MLL, I am not doubting your choice of school - I don't know where you live or anything about the school in question obviously.

NOw I personally object to faith schools on principle and therefore wouldn't sent a child of mine there, but that's not to say that faith schools are all bad schools.

mummyloveslucy Thu 17-Jul-08 15:53:10

I tottaly respect your oppinion madamez, I can see why you and many other people feel the same way. I am very open minded and it is a fantastic school regardless of faith. Like I said though, if she's not happy there or if it dosn't suit her then she'll be comming out.

cory Thu 17-Jul-08 15:54:49

On the one hand, I can sympathise with your MIL who clearly needs someone to listen to her story. On the other hand, that person shouldn't really be you, not at the time when you are having to make a decision for your daughter, under entirely different circumstances. Nor should it be the people who are told this in the context of your daughter's education. I think you may have to very gently, very tactfully explain this to her.

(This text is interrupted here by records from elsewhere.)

Lemma Unsubscribe_run now s r :
  run_ok r → run_ok (mkRun (Unsubscribe now s (hub r)) (log r) (since r) (got r)).
Proof.
  intros [Hh Hs Hst]. unfold Unsubscribe.
  destruct (subscribers (hub r) !! sub s) as [sb|] eqn:Esb; [|by destruct r].
  destruct (remove_sub_spec now (sub s) (topicsOf sb) (topics (hub r))) as [R1 R2].
  set (m := remove_sub _ _ _ _) in *. clearbody m.
  assert (Hget : ∀ i si, <[sub s := end_sub sb]> (subscribers (hub r)) !! i = Some si →
    ∃ s0, subscribers (hub r) !! i = Some s0 ∧ topicsOf si = topicsOf s0 ∧ ch si = ch s0 ∧
      (closed si = false → i ≠ sub s ∧ closed s0 = false)).
  { intros i si Hi. destruct (decide (i = sub s)) as [->|Hne].
    - rewrite lookup_insert_eq in Hi. injection Hi as <-. exists sb. done.
    - rewrite lookup_insert_ne in Hi by done. exists si. done. }
  split; cbn [hub log].
  - apply hub_ok_subscribers, (hub_ok_topics now); [done| |by intros; apply R2].
    intros name t Ht. destruct (R1 name t Ht) as (t0 & Ht0 & Hc & _).
    unfold get_topic. by rewrite Ht0.
  - destruct Hs as [H1 H2 H3 H4 H5]. split; cbn.
    + intros i si Hi. destruct (Hget i si Hi) as (s0 & Hs0 & _). by eapply H1.
    + intros i si name Hi Hc Hn. destruct (Hget i si Hi) as (s0 & Hs0 & Ht0 & _ & Hcl).
      destruct (Hcl Hc) as [Hne Hc0]. rewrite Ht0 in Hn.
      destruct (H2 i s0 name Hs0 Hc0 Hn) as (t & Ht & Hin).
      destruct (m !! name) as [t'|] eqn:Em; [|apply R2 in Em; congruence]. exists t'. split; [done|].
      destruct (R1 name t' Em) as (t1 & Ht1 & _ & Hor). rewrite Ht in Ht1. injection Ht1 as <-.
      destruct Hor as [[_ ->]|[_ ->]]; [|done]. apply elem_filter. split; [done|].
      by destruct (Nat.eqb_spec i (sub s)).
    + intros name t i Ht Hin. destruct (R1 name t Ht) as (t0 & Ht0 & _ & Hor).
      assert (i ∈ subs t0) as Hin0.
      { destruct Hor as [[_ Hf]|[_ ->]]; [rewrite Hf in Hin; by apply elem_filter in Hin as [? _]|done]. }
      destruct (H3 name t0 i Ht0 Hin0) as (s0 & Hs0 & Hn).
      destruct (decide (i = sub s)) as [->|Hne].
      * rewrite lookup_insert_eq. eexists. split; [done|]. cbn. congruence.
      * rewrite lookup_insert_ne by done. eauto.
    + intros name t Ht. destruct (R1 name t Ht) as (t0 & Ht0 & _ & Hor). pose proof (H4 name t0 Ht0) as Hnd.
      destruct Hor as [[_ ->]|[_ ->]]; [|done].
      clear -Hnd. induction Hnd as [|x l Hx Hl IH]; simpl; [constructor|].
      destruct (negb _); [|done]. constructor; [|done]. intros Hin. by apply elem_filter in Hin as [? _].
    + intros i si Hi. destruct (Hget i si Hi) as (s0 & Hs0 & _ & -> & _). by eapply H5.
  - intros i si Hi. destruct (Hget i si Hi) as (s0 & Hs0 & Ht & Hc & Hcl).
    destruct (Hst i s0 Hs0) as (n & g & Hn & Hg & Hb & Hp & Hop). exists n, g.
    cbn [hub since got log]. rewrite Ht, Hc. repeat (split; [done|]). intros Hsi. apply Hop. by apply Hcl.
Qed.

Lemma touch_run now names r :
  run_ok r → run_ok (mkRun (touch now names (hub r)) (log r) (since r) (got r)).
Proof.
  destruct r as [h lg sn gt]. cbn. revert h. induction names as [|name names IH]; intros h Hok; cbn [touch]; [done|].
  apply IH. destruct Hok as [Hh Hs Hst]. cbn in *. set (t := get_topic now h name).
  split; cbn [hub log].
  - apply (hub_ok_topics now); [done| |].
    + intros n tn Hn. destruct (decide (n = name)) as [->|Hne].
      * rewrite lookup_insert_eq in Hn. by injection Hn as <-.
      * rewrite lookup_insert_ne in Hn by done. unfold get_topic. by rewrite Hn.
    + intros n Hn. by apply lookup_insert_None in Hn as [? _].
  - destruct (get_topic_subs now h name Hs) as [Hnd Hm].
    destruct Hs as [H1 H2 H3 H4 H5]. split; cbn; [done| | | |done].
    + intros i s n Hi Hc Hn. destruct (H2 i s n Hi Hc Hn) as (tn & Htn & Hin).
      destruct (decide (n = name)) as [->|Hne].
      * rewrite lookup_insert_eq. eexists. split; [done|]. cbn. subst t. unfold get_topic. by rewrite Htn.
      * rewrite lookup_insert_ne by done. eauto.
    + intros n tn i Hn Hin. destruct (decide (n = name)) as [->|Hne].
      * rewrite lookup_insert_eq in Hn. injection Hn as <-. by apply Hm.
      * rewrite lookup_insert_ne in Hn by done. by eapply H3.
    + intros n tn Hn. destruct (decide (n = name)) as [->|Hne].
      * rewrite lookup_insert_eq in Hn. by injection Hn as <-.
      * rewrite lookup_insert_ne in Hn by done. by eapply H4.
  - done.
Qed.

Onestonetogo Thu 17-Jul-08 15:55:07

Message withdrawn

mummyloveslucy Thu 17-Jul-08 15:59:03

branflake81- Thank You have to go there really to appreciate how lovely it is. When I first heard someone mention a "convent school" I got a wobbly knees moment.grin Then I saw how happy her girls were and decided to take a look. I couldn't believe how at eaze I felt streight away and just loved it. It's funny how certain words can counjour up all sorts of scary images, and nothing could've been further from the truth.

mummyloveslucy Thu 17-Jul-08 16:05:03

It is the religion of this country also, so learning about it is a good thing. She will also learn about other religions there also, but it is our heratige at the end of the day aand you need to learn about in order to make an informed choice. Her Grandad is a spiritulist and has a degree in R.E so she will have a well rounded understanding of all religions as well as our own.

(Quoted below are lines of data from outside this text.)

Lemma byAnchor_trans a b c : byAnchor a b = true → byAnchor b c = true → byAnchor a c = true.
Proof. rewrite !byAnchor_spec. lia. Qed.

Lemma sorted_blocks blocks : StronglySorted anchor_le (sort_stable byAnchor blocks).
Proof.
  pose proof (sort_stable_sorted byAnchor byAnchor_total byAnchor_trans blocks) as H.
  induction H as [|b l Hl IH Hf]; constructor; [done|]. eapply Forall_impl; [done|].
  intros c Hc%byAnchor_spec. unfold anchor_le. lia.
Qed.

(** The messages [Order] sorts, plain and in blocks. *)
Lemma Order_parts ms :
  ∃ blocks, gathered ms blocks ∧
    Order ms = place (sort_stable byID (List.filter is_plain ms)) (sort_stable byAnchor (snd <$> blocks)) ∧
    List.filter is_plain ms ++ concat ((λ tb, msgs tb.2) <$> blocks) ≡ₚ ms.
Proof.
  pose proof (gather_spec ms) as Hg. unfold Order. destruct (fold_left gather_one ms ([], [])) as [blocks plain].
  destruct Hg as (Hg & -> & Hp). exists blocks. done.
Qed.

Lemma Order_perm ms : Order ms ≡ₚ ms.
Proof.
  destruct (Order_parts ms) as (blocks & Hg & -> & Hp). rewrite place_perm, !sort_stable_perm.
  rewrite <- Hp at 2. rewrite <- (list_fmap_compose snd msgs). done.
Qed.

(** The block of a turn some message is of. *)
Lemma gathered_block ms blocks m t :
  gathered ms blocks → m ∈ ms → TurnOf (Key m) = Some t →
  ∃ b, (t, b) ∈ blocks ∧ anchor b = anchor_of t ∧ msgs b = List.filter (of_turn t) ms.
Proof.
  intros Hg Hm Ht. pose proof (g_some _ _ Hg m t Hm Ht) as Hin.
  apply list_elem_of_fmap in Hin as ([t' b] & -> & Hin). exists b. split; [done|]. by apply (g_block _ _ Hg).
Qed.

Lemma filter_split {A} (f : A → bool) l : l ≡ₚ List.filter f l ++ List.filter (λ x, negb (f x)) l.
Proof.
  induction l as [|x l IH]; simpl; [done|]. destruct (f x); simpl.
  - by rewrite <- IH.
  - by rewrite <- Permutation_middle, <- IH.
Qed.

Lemma filter_plain_place plain blocks :
  (∀ b m, b ∈ blocks → m ∈ msgs b → is_plain m = false) →
  List.filter is_plain (place plain blocks) = List.filter is_plain plain.
Proof.
  assert (Hnone : ∀ bs, (∀ b m, b ∈ bs → m ∈ msgs b → is_plain m = false) →
            List.filter is_plain (concat ((λ b, sortedBlock (msgs b)) <$> bs)) = []).
  { intros bs H. apply filter_none. intros x Hx. apply list_elem_of_In, in_concat in Hx as (l & Hl & Hx).
    apply list_elem_of_In, list_elem_of_fmap in Hl as (b & -> & Hb). apply list_elem_of_In in Hx.
    unfold sortedBlock in Hx. rewrite (sort_stable_perm byID (msgs b)) in Hx. by eapply H. }
  revert blocks. induction plain as [|p plain IH]; intros blocks Hb; cbn [place].
  - rewrite Hnone; done.
  - pose proof (flush_app (MsgID p) blocks) as Hf. destruct (flush (MsgID p) blocks) as [out rest].
    destruct Hf as (d & -> & -> & _). rewrite List.filter_app, Hnone by (intros; eapply Hb; [apply elem_of_app; by left|done]).
    cbn [app List.filter]. rewrite IH; [done|]. intros; eapply Hb; [apply elem_of_app; by right|done].
Qed.

Lemma of_turn_spec t m : of_turn t m = true ↔ TurnOf (Key m) = Some t.
Proof.
  unfold of_turn. destruct (TurnOf (Key m)) as [t'|]; [|done]. rewrite String.eqb_eq. naive_solver.
Qed.

(** ** Properties *)

(** [Order] loses and adds no message; each turn's messages are together,
    in the order it wrote them, with no message of another writer among them;
    the messages no turn wrote are in the order of their IDs. *)
Theorem order_whole_turns ms :
  Order ms ≡ₚ ms ∧
  (∀ m t, m ∈ ms → TurnOf (Key m) = Some t →
    ∃ l1 l2, Order ms = l1 ++ sortedBlock (List.filter (of_turn t) ms) ++ l2 ∧
      (∀ x, x ∈ l1 ++ l2 → TurnOf (Key x) ≠ Some t)) ∧
  StronglySorted (λ a b, byID a b = true) (List.filter is_plain (Order ms)).
Proof.
  split_and!; [apply Order_perm| |].
  - intros m t Hm Ht. destruct (Order_parts ms) as (blocks & Hg & He & _).
    destruct (gathered_block _ _ _ _ Hg Hm Ht) as (b & Hb & _ & Hms).
    destruct (place_block (sort_stable byID (List.filter is_plain ms)) (sort_stable byAnchor (snd <$> blocks)) b)
      as (l1 & l2 & Hpl).
    { rewrite sort_stable_perm. apply list_elem_of_fmap. by exists (t, b). }
    rewrite Hms in Hpl. exists l1, l2. split; [by rewrite He|].
    assert (l1 ++ l2 ≡ₚ List.filter (λ x, negb (of_turn t x)) ms) as Hl.
    { apply (Permutation_app_inv_l (List.filter (of_turn t) ms)). rewrite <- filter_split.
      transitivity (Order ms); [|apply Order_perm]. rewrite He, Hpl. unfold sortedBlock.
      rewrite (sort_stable_perm byID (List.filter (of_turn t) ms)). rewrite !app_assoc. f_equiv.
      apply Permutation_app_comm. }
    intros x Hx Hxt. rewrite Hl in Hx. apply elem_filter in Hx as [_ Hx].
    apply of_turn_spec in Hxt. by rewrite Hxt in Hx.
  - destruct (Order_parts ms) as (blocks & Hg & -> & _). rewrite filter_plain_place.
    + pose proof (sort_stable_sorted byID byID_total byID_trans (List.filter is_plain ms)) as Hs.
      induction Hs as [|x l Hl IH Hf]; cbn [List.filter]; [constructor|]. destruct (is_plain x); [|done].
      constructor; [done|]. rewrite Forall_forall in *. intros y [Hy _]%elem_filter. by apply Hf.
    + intros b m Hb Hm. rewrite sort_stable_perm in Hb. apply list_elem_of_fmap in Hb as ([t b'] & -> & Hb).
      destruct (g_block _ _ Hg t b' Hb) as [_ Hms]. cbn [snd] in Hm. rewrite Hms in Hm.
      apply elem_filter in Hm as [_ Hm]. apply of_turn_spec in Hm. unfold is_plain. by rewrite Hm.
Qed.

Lemma order_place ms p m t :
  p ∈ ms → TurnOf (Key p) = None → m ∈ ms → TurnOf (Key m) = Some t →
  (anchor_of t < MsgID p → before (Order ms) m p) ∧ (MsgID p ≤ anchor_of t → before (Order ms) p m).
Proof.
  intros Hp Hpt Hm Ht. destruct (Order_parts ms) as (blocks & Hg & -> & _).
  destruct (gathered_block _ _ _ _ Hg Hm Ht) as (b & Hb & <- & Hms).
  apply place_before.
  - apply sort_stable_sorted; [apply byID_total|apply byID_trans].
  - apply sorted_blocks.
  - rewrite sort_stable_perm. apply elem_filter. split; [done|]. unfold is_plain. by rewrite Hpt.
  - rewrite sort_stable_perm. apply list_elem_of_fmap. by exists (t, b).
  - rewrite Hms. apply elem_filter. split; [done|]. by apply of_turn_spec.
Qed.

(** A turn comes after every message no turn wrote up to its anchor and
    before those after it. So among the messages a turn reads, the message it
    answers follows whole every turn of the other participants: the
    conversation never ends on another's answer. *)
Theorem order_answers_follow_questions ms p m t :
  p ∈ ms → TurnOf (Key p) = None → m ∈ ms → TurnOf (Key m) = Some t →
  (anchor_of t < MsgID p → before (Order ms) m p) ∧
  (MsgID p ≤ anchor_of t → before (Order ms) p m) ∧
  (∀ scope ends, MsgID p = UpTo scope → TurnReads (MsgID m) (Key m) scope ends = true →
    t ∉ Turns scope → TurnParticipant t ≠ Participant scope →
    (∀ e, ends !! t = Some e → anchor_of t < e) → before (Order ms) m p).
Proof.
  intros Hp Hpt Hm Ht. destruct (order_place ms p m t Hp Hpt Hm Ht) as [H1 H2]. split_and!; [done|done|].
  intros scope ends Hup Hr Hni Hpart He. apply H1. rewrite Hup.
  unfold TurnReads in Hr. rewrite Ht in Hr. destruct (IsTurnEnd (Key m)); [done|].
  apply contains_false in Hni. rewrite Hni in Hr.
  assert (Hap : match parseTurn t with Some ap => ap | None => (0, "") end = (anchor_of t, TurnParticipant t)).
  { unfold anchor_of, TurnAnchor, TurnParticipant. by destruct (parseTurn t) as [[? ?]|]. }
  rewrite Hap in Hr. destruct (UpTo scope <? anchor_of t); [done|].
  destruct (String.eqb_spec (TurnParticipant t) (Participant scope)); [done|].
  destruct (ends !! t) as [e|] eqn:E; [|done]. specialize (He e eq_refl). bool_to_prop. lia.
Qed.

(** ** Witness *)

(** Jarvis answers message 10 while Smith answers message 12. *)
Definition talk : list MessageWithID :=
  let msg id key := mkMsg id 0 key (plainMessage RoleUser "") in
  [msg 10 "msg:a"; msg 11 "m10.jarvis:0"; msg 12 "msg:b"; msg 13 "m12.smith:0"; msg 14 "m10.jarvis:1";
   msg 15 "m12.smith:end"; msg 16 "m10.jarvis:end"].

Example talk_order :
  MsgID <$> Order talk = [10; 11; 14; 16; 12; 13; 15].
Proof. vm_compute. reflexivity. Qed.

Lemma order_answers_follow_questions_witness :
  before (Order talk) (nth 4 talk (mkMsg 0 0 "" (plainMessage "" ""))) (nth 2 talk (mkMsg 0 0 "" (plainMessage "" ""))).
Proof.
  refine (proj1 (order_answers_follow_questions talk _ _ "m10.jarvis" _ _ _ _) _); vm_compute;
    try reflexivity; repeat constructor.
Defined.
(** ** Properties *)

(** A batch of a turn written again, whatever was written in between and
    whatever the second attempt holds, writes nothing: each of its messages is
    the one first stored under its key. *)
Theorem append_retried now now' session turn start msgs msgs' t t' :
  messages_ok t → length msgs = length msgs' →
  appends (AppendMessages now session turn start msgs t) t' →
  rows (AppendMessages now' session turn start msgs' t') = rows t' ∧
  (∀ i, (i < length msgs)%nat →
    is_Some (row_under session (TurnMessageKey turn (start + Z.of_nat i)) t') ∧
    row_under session (TurnMessageKey turn (start + Z.of_nat i)) t' =
    row_under session (TurnMessageKey turn (start + Z.of_nat i)) (AppendMessages now session turn start msgs t)).
Proof.
  intros Hok Hlen Ha. pose proof (appends_extends _ _ Ha) as He.
  assert (Hi : ∀ i, (i < length msgs)%nat → ∃ r,
    row_under session (TurnMessageKey turn (start + Z.of_nat i)) (AppendMessages now session turn start msgs t) = Some r ∧
    row_under session (TurnMessageKey turn (start + Z.of_nat i)) t' = Some r).
  { intros i Hi. destruct (AppendMessages_under now session turn start msgs t i Hok Hi) as [r Hr].
    exists r. split; [done|]. by eapply extends_under. }
  split.
  - apply AppendMessages_taken. intros i Hl. destruct (Hi i ltac:(lia)) as (r & _ & Hr). by exists r.
  - intros i Hl. destruct (Hi i Hl) as (r & -> & ->). done.
Qed.

(** What a turn reads of its session does not move while it works:
    whatever people, tasks and the other participants write after the message
    it answers, it reads the same messages. *)
Theorem conversation_stable session scope t t' :
  messages_ok t → UpTo scope < nextID t → meanwhiles session scope t t' →
  LoadConversation session scope t' = LoadConversation session scope t.
Proof.
  intros Hok Hup Hm. induction Hm as [|t now s key msg t' Hk _ IH]; [done|].
  rewrite IH; [by apply load_meanwhile|by apply insert_row_ok|].
  destruct (insert_row_extends now s key msg t) as [_ Hn]. lia.
Qed.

mummyloveslucy Thu 17-Jul-08 16:22:29

Just to let you know, I'm ducking for cover as my last post was a bit controversial. I thought, do I press post message or not???grin I hope it's not taken the wrong way.

Habbibu Thu 17-Jul-08 16:30:12

Dunno, mll - I went to a Catholic school and learned next to nothing about any other religion (have just thought - "do they have C of E nuns?" which just about says it all). Have survived pretty well knowing pretty much nothing about Anglicanism (other than some fairly biased "the Reformation was a terrible disaster" history lessons). And am now an atheist...

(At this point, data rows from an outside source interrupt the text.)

(** The end of a task is posted once: the first attempt that writes it says
    its message and whether to wake the participant, every later attempt, with
    whatever result, says the same message and writes nothing; when the sweep
    ended the task, nothing is written and nobody is woken. The message of a task
    that was not cancelled holds a bounded start of its result. *)
Theorem result_posted_once now id state content publish db t now2 state2 content2 publish2 ops :
  db_ok db → tasks db !! id = Some t →
  state ∈ [BackgroundDone; BackgroundFailed; BackgroundCancelled] →
  Forall op_ok ops → ODeleteSession (SessionID t) ∉ ops →
  match running t, posted publish t state content with
  | false, _ =>
      EndedBy t = TaskEndedBySweep →
      PostTaskResult now id state content publish db db db (λ d, d) = (Some nothingPosted, db)
  | true, None => PostTaskResult now id state content publish db db db (λ d, d) = (None, db)
  | true, Some (text, file) =>
      (state ≠ BackgroundCancelled → len text ≤ MaxTaskMessageBytes) ∧
      ∃ out db' r,
        PostTaskResult now id state content publish db db db (λ d, d) = (Some out, db') ∧
        row_under (SessionID t) (TaskResultKey id) (messages db') = Some r ∧ PostMessageID out = MsgID (RowMsg r) ∧
        Msg (RowMsg r) = TaskResultMessage (end_task TaskEndedByTask state now t) text file ∧
        Wake out = negb (String.eqb state BackgroundCancelled) ∧
        (posted publish2 t state2 content2 ≠ None →
         (∀ t' c, publish2 t' c = publish2 t c) →
          ∃ out2, PostTaskResult now2 id state2 content2 publish2 (execs ops db') (execs ops db') (execs ops db') (λ d, d) =
            (Some out2, execs ops db') ∧ PostMessageID out2 = PostMessageID out ∧ PostGone out2 = false)
  end.
Proof.
  intros Hok Ht Hst Hops Hni. destruct (ended_states state Hst) as [Hv Hnr].
  destruct (running t) eqn:Hr.
  2: { intros He. unfold PostTaskResult, GetTask. rewrite Ht, Hr, He. done. }
  destruct (posted publish t state content) as [[text file]|] eqn:Hp.
  2: { unfold PostTaskResult, GetTask. rewrite Ht, Hr. cbn [negb andb]. unfold posted in Hp. cbv zeta.
       rewrite Hp. done. }
  split.
  { intros Hne. unfold posted in Hp. destruct (Z.ltb_spec MaxTaskMessageBytes (len content)) as [Hl|Hl]; cbn [andb] in Hp.
    - destruct (String.eqb_spec state BackgroundCancelled); [done|]. cbn in Hp. destruct (publish t content); [|done].
      injection Hp as <- <-. by apply clipBytes_len.
    - by injection Hp as <- <-. }
  pose proof (EndTask_running now id TaskEndedByTask state (λ t, TaskResultMessage t text file) db t Hok Ht Hr Hv) as Hend.
  cbv zeta in Hend. destruct Hend as [Heq Hrow].
  pose proof (EndTask_ok now id TaskEndedByTask state text file db Hok Hst) as Hok'. rewrite Heq in Hok'. cbn [snd] in Hok'.
  set (db' := mkDB _ _ _ _) in *. set (t1 := set_result _ (end_task _ _ _ _)) in *.
  assert (Ht' : tasks db' !! id = Some t1) by apply lookup_insert_eq.
  destruct (do_task _ Hok id t Ht) as [_ [sess Hsess]].
  assert (Hpost : ∃ out, PostTaskResult now id state content publish db db db (λ d, d) = (Some out, db') ∧
            PostMessageID out = nextID (messages db) ∧ Wake out = negb (String.eqb state BackgroundCancelled)).
  { unfold PostTaskResult, GetTask. rewrite Ht, Hr. cbn [negb andb]. cbv zeta. unfold posted in Hp. rewrite Hp, Heq.
    cbn [Gone Mine negb EndTaskOf EndMessageID]. change (State t1) with state. change (SessionID t1) with (SessionID t).
    change (sessions db' !! SessionID t) with (sessions db !! SessionID t). rewrite Hsess.
    destruct (String.eqb state BackgroundCancelled); eexists; (split; [reflexivity|done]). }
  destruct Hpost as (out & Hpost & Hid & Hw). exists out, db'. eexists. split; [exact Hpost|].
  split; [exact Hrow|]. split; [done|]. split; [done|]. split; [done|]. intros Hp2 Hpub.
  destruct (execs_end ops db' id t1 Hok' Hops Ht' Hnr Hni) as [(t2 & Ht2 & Hse) _].
  pose proof (same_end_running _ _ Hse) as Hr2. destruct Hse as (_ & Hres & Heb & _).
  unfold PostTaskResult, GetTask. rewrite Ht2, Hr2, Heb. change (running t1) with (String.eqb state BackgroundRunning).
  rewrite Hnr. change (EndedBy t1) with TaskEndedByTask. rewrite String.eqb_refl. cbn [negb andb]. cbv zeta.
  rewrite (Hpub t2 content2). change (posted publish2 t state2 content2) with
    (if (MaxTaskMessageBytes <? len content2) && negb (String.eqb state2 BackgroundCancelled) then
       match publish2 t content2 with Some f => Some (clipBytes content2 MaxTaskMessageBytes, Some f) | None => None end
     else Some (content2, None)) in Hp2.
  destruct (if (MaxTaskMessageBytes <? len content2) && _ then _ else _) as [[text2 file2]|]; [|done].
  rewrite (EndTask_over now2 id TaskEndedByTask state2 _ (execs ops db') t2 Ht2) by (rewrite Hr2; exact Hnr).
  rewrite Heb. change (EndedBy t1) with TaskEndedByTask. rewrite String.eqb_refl. cbn [Gone Mine negb EndTaskOf EndMessageID].
  rewrite Hres. destruct (String.eqb (State t2) BackgroundCancelled); [eexists; split; [reflexivity|done]|].
  destruct (sessions (execs ops db') !! SessionID t2); eexists; (split; [reflexivity|done]).
Qed.

(** ** Witnesses *)

Definition demo_task : BackgroundTask :=
  mkTask "s:p:jarvis:m1:bg:c1" "s" "jarvis" "alice" "Alice" "analyze_repo" "the repository" "m1.jarvis" "c1" "web" ""
    "" 0 None "" 0 "" None None [].

Definition demo_ops : list op := [OCreateSession "s" (mkSession "jarvis" "web" ""); ORegister 5 demo_task].

Definition demo_db : DB := execs demo_ops emptyDB.

Lemma demo_db_ok : db_ok demo_db.
Proof. apply execs_ok; [apply emptyDB_ok|]. repeat constructor. Qed.

Lemma task_ends_once_witness :
  ∃ e2, EndTask 30 "s:p:jarvis:m1:bg:c1" TaskEndedBySweep BackgroundFailed (λ t, TaskResultMessage t "late" None)
    (EndTask 20 "s:p:jarvis:m1:bg:c1" TaskEndedByTask BackgroundDone (λ t, TaskResultMessage t "42" None) demo_db).2 =
    (Some e2, (EndTask 20 "s:p:jarvis:m1:bg:c1" TaskEndedByTask BackgroundDone (λ t, TaskResultMessage t "42" None) demo_db).2) ∧
    Mine e2 = false.
Proof.
  destruct (task_ends_once 20 "s:p:jarvis:m1:bg:c1" TaskEndedByTask BackgroundDone "42" None demo_db
    (registered demo_task 5) [] 30 TaskEndedBySweep BackgroundFailed (λ t, TaskResultMessage t "late" None) demo_db_ok)
    as (e & db' & r & e2 & He & _ & _ & _ & _ & _ & He2 & _ & Hmine & _).
  - vm_compute. reflexivity.
  - reflexivity.
  - apply list_elem_of_here.
  - constructor.
  - apply not_elem_of_nil.
  - rewrite He. exists e2. split; [exact He2|]. rewrite Hmine. reflexivity.
Defined.

Lemma instruction_delivered_witness :
  ∃ t, tasks (AddTaskFollowUp "s" "jarvis" "s:p:jarvis:m1:bg:c1" (mkFollowUp "mail it" "bob" "Bob" 7) 5 demo_db demo_db).2
         !! "s:p:jarvis:m1:bg:c1" = Some t ∧ running t = true ∧ Z.of_nat (length (FollowUps t)) ≤ 5.
Proof.
  refine (proj1 (instruction_delivered "s" "jarvis" "s:p:jarvis:m1:bg:c1" (mkFollowUp "mail it" "bob" "Bob" 7) 5 demo_db
    None _ demo_db_ok _)).
  vm_compute. reflexivity.
Defined.

Lemma running_tasks_bounded_witness : count_running "s" "jarvis" (execs demo_ops emptyDB) ≤ MaxRunningTasks.
Proof. apply (running_tasks_bounded demo_ops "s" "jarvis"). repeat constructor. Defined.

Lemma result_posted_once_witness :
  ∃ out db', PostTaskResult 20 "s:p:jarvis:m1:bg:c1" BackgroundDone "42" (λ _ _, None) demo_db demo_db demo_db (λ d, d) =
    (Some out, db') ∧ Wake out = true.
Proof.
  destruct (result_posted_once 20 "s:p:jarvis:m1:bg:c1" BackgroundDone "42" (λ _ _, None) demo_db
    (registered demo_task 5) 30 BackgroundDone "43" (λ _ _, None) [] demo_db_ok) as [_ H].
  - vm_compute. reflexivity.
  - apply list_elem_of_here.
  - constructor.
  - apply not_elem_of_nil.
  - destruct H as (out & db' & r & Hp & _ & _ & _ & Hw & _). exists out, db'. split; [exact Hp|]. rewrite Hw. reflexivity.
Defined.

mummyloveslucy Thu 17-Jul-08 16:55:11

Well at least you have made your own informed choice. If she dosn't get the compariarive info at school, then she'll get it at home.grin

Notquitegrownup Thu 17-Jul-08 16:55:14

Lol - yes they do have C of E nuns, Habbibu, but they are rarer and not many teach, in this country at least. Some are sent overseas to teach, others do more community based work. I did meet a fabulous nun who rode a very large motorbike once, and had to tuck her hassock in her belt before jumping on and roaring away! She made a great sight.

mummyloveslucy Thu 17-Jul-08 16:58:11

I'd love to see that!!gringrin

mummyloveslucy Thu 17-Jul-08 17:44:06

Thanks everyone for your advice. I'll talk to her about it and reasure her that if Lucy's not happy there then I'll take her out.
I said to her why didn't you tell your Mum how unhappy you were there? and she said that she thought that was what school was like and didn't know any different.